(** X8.  When no name of the type map survives the filter, the call
    returns, whatever objects the map holds, a context whose six lists are
    empty and whose six flags are false. *)
Theorem nothing_survives_gives_empty_lists
  (traversal : Traversal) (transformers : Transformers)
  (schema : GraphQLSchema) (documents : option (list DocumentFile)) :
  (forall k, In k (JS.keys (getTypeMap schema)) ->
             keeps (map name (includeIntrospectionTypes schema documents)) k
             = false) ->
  exists ctx,
    schemaToTemplateContext schema documents = Return ctx
    /\ types ctx = [] /\ inputTypes ctx = [] /\ enums ctx = []
    /\ unions ctx = [] /\ interfaces ctx = [] /\ scalars ctx = []
    /\ hasTypes ctx = false /\ hasInputTypes ctx = false
    /\ hasEnums ctx = false /\ hasUnions ctx = false
    /\ hasInterfaces ctx = false /\ hasScalars ctx = false.
Proof.
  intros H. rewrite schemaToTemplateContext_spec.
  rewrite (nothing_survives_empty_array schema documents H). simpl.
  eexists. split; [reflexivity|]. simpl. repeat split.
Qed.

Lemma nothing_survives_gives_empty_lists_witness :
  exists ctx,
    @schemaToTemplateContext Sample.traversal Sample.transformers
      Corner.reservedOnly None = Return ctx
    /\ types ctx = [] /\ hasTypes ctx = false
    /\ hasDefinedDirectives ctx = true.
Proof.
  destruct (nothing_survives_gives_empty_lists
              Sample.traversal Sample.transformers Corner.reservedOnly None)
    as [ctx [Hret [Ht [_ [_ [_ [_ [_ [Hh _]]]]]]]]].
  - intros k Hk. simpl in Hk.
    repeat (destruct Hk as [<-|Hk]; [reflexivity|]). destruct Hk.
  - exists ctx. repeat split; try assumption.
    inversion Hret. reflexivity.
Defined.

(** X9.  What the context says of directives and of the schema does not
    depend on the documents nor on the types: [rawSchema] is the schema
    passed in, [definedDirectives] the transform of all the directives it
    declares, and two calls on the same schema agree on [directives],
    [usesDirectives], [definedDirectives] and [hasDefinedDirectives]. *)
Theorem directives_do_not_depend_on_documents
  (traversal : Traversal) (transformers : Transformers)
  (schema : GraphQLSchema) (documents documents' : option (list DocumentFile))
  (ctx ctx' : SchemaTemplateContext) :
  schemaToTemplateContext schema documents = Return ctx ->
  schemaToTemplateContext schema documents' = Return ctx' ->
  rawSchema ctx = schema
  /\ definedDirectives ctx
     = transformDirectives schema (GraphQL.getDirectives schema)
  /\ directives ctx = directives ctx'
  /\ usesDirectives ctx = usesDirectives ctx'
  /\ definedDirectives ctx = definedDirectives ctx'
  /\ hasDefinedDirectives ctx = hasDefinedDirectives ctx'.
Proof.
  rewrite !schemaToTemplateContext_spec.
  destruct (find unclassifiable (typesArrayOf schema documents));
    [discriminate|].
  destruct (find unclassifiable (typesArrayOf schema documents'));
    [discriminate|].
  intros H H'. inversion H; inversion H'; subst. simpl. repeat split.
Qed.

— WHAT NEEDS TO BE DONE —
Return word for word the lines above from the line with "inversion Hret. reflexivity." to the line with "passed in, [definedDirectives]", including both and leaving out all others.

— OUTPUT —
    inversion Hret. reflexivity.
Defined.

(** X9.  What the context says of directives and of the schema does not
    depend on the documents nor on the types: [rawSchema] is the schema
    passed in, [definedDirectives] the transform of all the directives it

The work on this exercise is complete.